Author

Haoran Gao

Advisor

Chang, Sam K. C.

Committee Member

Bechtel, Peter J.

Committee Member

Mahmoud, Barakat S. M.

Committee Member

Nannapaneni, Ramakrishna

Date of Degree

1-1-2016

Document Type

Graduate Thesis - Open Access

Major

Food Science and Technology

Degree Name

Master of Science

Department

Department of Food Science, Nutrition and Health Promotion

Abstract

Proteins in catfish by-products were extracted by two methods: Alkaline extraction (AE) and salt extraction (SE).
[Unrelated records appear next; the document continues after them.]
Lemma loop_succeeds todo done x fs : extracted_so_far digest self destination limits preserve done x fs ->
  Forall (fun ne => acceptable ne.1 ne.2) todo -> NoDup ((done ++ todo).*1) -> no_clash (done ++ todo) ->
  ex_entries x + Z.of_nat (length todo) <= lm_MaxEntries limits -> ex_total x + total_size (todo.*2) <= lm_MaxTotalBytes limits ->
  exists x' fs', extract_loop digest fails self limits destination preserve None (todo.*2) x fs = (Ok x', fs') /\
    extracted_so_far digest self destination limits preserve (done ++ todo) x' fs'.
Proof.
  revert done x fs. induction todo as [|[name e] todo IH]; intros done x fs HI Hacc Hnd Hclash Hent Htot.
  { exists x, fs. by rewrite app_nil_r. }
  pose proof (total_positive _ Hacc) as Hpos. apply Forall_cons in Hacc as [Ha Hacc]. cbn [fst snd] in Ha.
  pose proof (total_positive _ Hacc) as Hpos'. rewrite fmap_cons, total_size_cons in Htot, Hpos. cbn [fst snd length] in *.
  assert (name ∉ done.*1) as Hnew.
  { rewrite fmap_app in Hnd. apply NoDup_app in Hnd as (_ & Hd & _). intros Hin. apply (Hd name Hin). apply list_elem_of_here. }
  assert (no_clash (done ++ [(name, e)])) as Hc1.
  { eapply no_clash_incl, Hclash. intros ne. rewrite !elem_of_app, list_elem_of_singleton, elem_of_cons. tauto. }
  destruct (entry_succeeds done x fs name e HI Ha Hnew Hc1) as (x1 & fs1 & H1); [lia..|].
  destruct (entry_Ok digest fails self destination limits preserve Habs Hroot x e fs x1 fs1) as (name' & Had & Hcount & Hk); [by eapply es_total|done|done|].
  assert (name' = name) as -> by (destruct Had as [Hv _ _ _ _], Ha as [Hv' _ _ _ _ _]; congruence).
  assert (extracted_so_far digest self destination limits preserve (done ++ [(name, e)]) x1 fs1) as HI1
    by (destruct Hk as [[? ?]|[? ?]]; [by eapply file_step|by eapply directory_step]).
  assert (ex_entries x1 = ex_entries x + 1 /\ ex_total x1 = ex_total x + entry_size e) as [He1 Ht1].
  { destruct Hcount as (_ & Ht1 & He1). split; [done|]. rewrite Ht1. apply int64_id. pose proof (es_total _ _ _ _ _ _ _ _ HI).
    destruct Ha as [_ _ _ _ ? _], Hl as (_ & _ & ?). lia. }
  destruct (IH _ _ _ HI1 Hacc) as (x2 & fs2 & H2 & HI2); [by rewrite <- app_assoc|by rewrite <- app_assoc|lia|lia|].
  exists x2, fs2. rewrite <- app_assoc in HI2. split; [|exact HI2]. rewrite fmap_cons. cbn [snd extract_loop]. unfold ibind. by rewrite H1.
Qed.
End entries.

Lemma finish_succeeds preserve ds (fs : disk) : (forall d, d ∈ ds -> is_Some (fs !! directory_path d)) ->
  exists fs', finish_directories fails preserve ds fs = (Ok tt, fs').
Proof.
  revert fs. induction ds as [|d ds IH]; intros fs Hd; [by exists fs|]. cbn [finish_directories].
  destruct (Hd d) as [n Hn]; [apply list_elem_of_here|]. fold (directory_path d).
  unfold Chmod, Chtimes, Chown, change, ibind. rewrite attempt_quiet, Hn, attempt_quiet, lookup_insert_eq.
  assert (forall fs1 : disk, (forall q, q <> directory_path d -> fs1 !! q = fs !! q) -> is_Some (fs1 !! directory_path d) ->
    exists fs', finish_directories fails preserve ds fs1 = (Ok tt, fs')) as Hgo.
  { intros fs1 H1 H2. apply IH. intros d' Hd'. destruct (decide (directory_path d' = directory_path d)) as [->|Hne]; [done|].
    rewrite H1 by done. apply Hd. by apply list_elem_of_further. }
  destruct preserve; [rewrite attempt_quiet, lookup_insert_eq|]; apply Hgo;
    try (intros q Hq; by rewrite !lookup_insert_ne by (by apply not_eq_sym)); by rewrite lookup_insert_eq.
Qed.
Properties of the fish protein isolate (FPI) were measured by protein yield and content, moisture content, SDS-PAGE protein patterns, color and texture profile, and compared with commercial surimi products. Our results showed that catfish frame had higher protein yield and color similarity with commercial products than the head; AE-FPI had higher yield and gel strength than SE-FPI; SDS-PAGE protein patterns of FPI from catfish frame by SE method was comparable with commercial surimi products. Based on the results, further optimization of the recovery yield of protein extracted by alkaline extraction method, and effect of microbial transglutaminase (MTGase) on gelation properties under various concentration and reaction time was investigated. Results indicate that the protein yield reached up to 60%, and the addition of MTGase in protein isolate effectively improved the gel forming ability.